Although the present study provides preliminary evidence for racial-ethnic differences in eating in response to social-evaluative stress, more work is needed to explicate mechanisms that may under-pin these differences. For instance, racial/ethnic differences in the overall history of chronic stress exposure⁹ may sensitize AA to alter eating behaviours in response to a variety of stressors.^17–20 Alternatively, racial/ethnic differences in particular types of stress exposure, such as discrimination and institutional racism, may sensitize AA to obesogenic eating patterns only selectively, in response to similar stressors. Future research should examine how stress history, including both exposures to chronic stressors of all types and exposure to discrimination-related stress specifically, might account for racial/ethnic differences in stress-induced eating, as differences in stress exposure early in development may shape one’s propensity for stress-induced eating and obesity life-long.⁵ Additionally, future studies should examine this mechanism in conjunction with the myriad genetic, neurobiological, psychosocial and behavioural factors that simultaneously contribute to racial/ethnic obesity disparities.^4,6 Finally, the present study did not assess cultural variables or the degree of acculturation among participants; future studies should also examine the degree to which cultural practices or values, such as adaptability to changing food environments or socialization into racial/ethnic food traditions,^42,43 may account for group differences in eating behaviour under controlled conditions.

This study has several limitations, which include not assessing for mechanisms that might account for racial/ethnic differences in energy consumption, such as chronic stress exposure, physiological reactivity and genetic factors. Additionally, we were unable to measure participants’ eating behaviours after leaving the lab, precluding assessment of stress effects on appetite throughout the day. It is also not clear whether post-stressor eating behaviour in the controlled environment reflects stress-induced eating in the natural environment, where adolescents can eat covertly or across a longer period. Similarly, these data do not measure the degree to which adolescents eat in response to naturally occurring stressors; although the TSST provides an ecologically valid social-evaluative stressor for adolescents, the controlled nature of stress exposure limits this study’s generalizability to other forms of stress in other settings. Finally, our sample size allowed only for the detection of moderate or larger effects. Despite these limitations, the present study offers initial data of observed behaviour under experimental conditions supporting that adolescent females of different racial/ethnic groups diverge in their energy consumption in ways that may differentially contribute to the development of obesity. Given that AA and HL are at elevated risk for both obesity and elevated stress exposure, understanding how stress differently shapes dietary patterns for young women of colour may help explain the equifinality and multifinality in obesity health disparities.

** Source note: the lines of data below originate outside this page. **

(** Entered with [0 <= r < b], the loop leaves after at most [r] turns. *)
Lemma PGCD_loop_runs (a b r : Z) :
  0 <= r < b -> b <= T_max ->
  PGCD_loop a b r = Ok (Z.gcd b r) /\
  exists n, (n <= Z.to_nat r)%nat /\ loop_runs n a b r (Z.gcd b r).
Proof.
  funelim (PGCD_loop a b r); intros Hr Hb.
  - subst r. rewrite Z.gcd_0_r, Z.abs_eq by lia.
    split; [reflexivity|]. exists 0%nat. split; [lia|]. constructor.
  - pose proof E as E'. rewrite t_rem_nonneg in E' by lia.
    injection E' as Hr'.
    pose proof (Z.mod_pos_bound b r ltac:(lia)) as Hm. rewrite Hr' in Hm.
    pose proof (gcd_turn b r ltac:(lia)) as Hgcd. rewrite Hr' in Hgcd.
    destruct H as [-> [k [Hk Hrun]]]; [lia..|].
    rewrite Hgcd in *. split; [reflexivity|].
    exists (S k). split; [lia|].
    apply loop_turn with (r' := r'); assumption.
  - match goal with E : t_rem _ _ = UB _ |- _ => pose proof E as E' end.
    rewrite t_rem_nonneg in E' by lia. discriminate E'.
Qed.

(** [PGCD] on the arguments that [reduction()] passes. *)
Lemma PGCD_Ok (a b g : Z) :
  0 <= a -> 0 < b -> PGCD a b = Ok g -> g = Z.gcd a b.
Proof.
  intros Ha Hb. unfold PGCD.
  destruct (t_rem a b) as [r|] eqn:E; [|discriminate]. simpl.
  apply t_rem_Ok in E as [_ ->]. rewrite Z.rem_mod_nonneg by lia.
  pose proof (Z.mod_pos_bound a b Hb).
  intros ->%PGCD_loop_Ok; [|lia..].
  apply gcd_turn. lia.
Qed.

Lemma PGCD_nonneg (a b : Z) :
  0 <= a <= T_max -> 0 < b <= T_max ->
  PGCD a b = Ok (Z.gcd a b) /\
  exists n, (n < Z.to_nat b)%nat /\ PGCD_runs n a b (Z.gcd a b).
Proof.
  intros Ha Hb. unfold PGCD, PGCD_runs.
  rewrite t_rem_nonneg by lia. simpl.
  pose proof (Z.mod_pos_bound a b ltac:(lia)).
  destruct (PGCD_loop_runs a b (a mod b)) as [-> [n [Hn Hrun]]]; [lia..|].
  assert (Z.gcd b (a mod b) = Z.gcd a b) as Hgcd by (apply gcd_turn; lia).
  rewrite Hgcd in *. split; [reflexivity|].
  exists n. split; [lia|]. exists (a mod b). split; [reflexivity|assumption].
Qed.

(** ** Inversion of the monad *)

Lemma bind_Ok {A B : Type} (m : result A) (k : A -> result B) (r : B) :
  bind m k = Ok r <-> exists x, m = Ok x /\ k x = Ok r.
Proof.
  destruct m as [x|why]; simpl; split.
  - intros H. exists x. auto.
  - intros [y [[= <-] H]]. exact H.
  - discriminate.
  - intros [y [H _]]. discriminate.
Qed.

Ltac invert_result :=
  repeat match goal with
  | H : bind _ _ = Ok _ |- _ =>
      let x := fresh "v" in
      let E := fresh "E" in
      apply bind_Ok in H as [x [E H]]
  | H : t_mul _ _ = Ok _ |- _ => apply representable_Ok in H as [? ?]
  | H : t_add _ _ = Ok _ |- _ => apply representable_Ok in H as [? ?]
  | H : t_sub _ _ = Ok _ |- _ => apply representable_Ok in H as [? ?]
  | H : t_neg _ = Ok _ |- _ => apply representable_Ok in H as [? ?]
  | H : Ok _ = Ok _ |- _ => injection H as H
  end.

(** ** The value in lowest terms *)

Lemma quot_exact (x g : Z) : g <> 0 -> (g | x) -> Z.quot x g = x / g.
Proof.
  intros Hg [k ->]. rewrite Z.quot_mul, Z.div_mul by assumption. reflexivity.
Qed.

In summary, in a study examining food consumption under controlled relaxing and stressful conditions, we found racial/ethnic differences in adolescent females’ food consumption, such that AA adolescents consumed more calories than NHW and more solid fats than HL following relaxation. Additionally, only AA showed differences in food consumption between relaxing and stressful conditions, such that they had lower energy consumption following an acute social-evaluative stressor. These findings support the presence of racial/ethnic differences in dietary intake during adolescence that may contribute to disparities in obesity and related health outcomes. The findings highlight that racial/ethnic groups may be differentially susceptible to effects of stress on eating behaviour, which may partially account for group differences in obesity prevalence. Future observational and experimental studies of racial/ethnic differences in stress-related food consumption conducted over longer periods and using a wider variety of innovative food consumption and stress measurement methodologies are needed to further explicate this possible risk mechanism.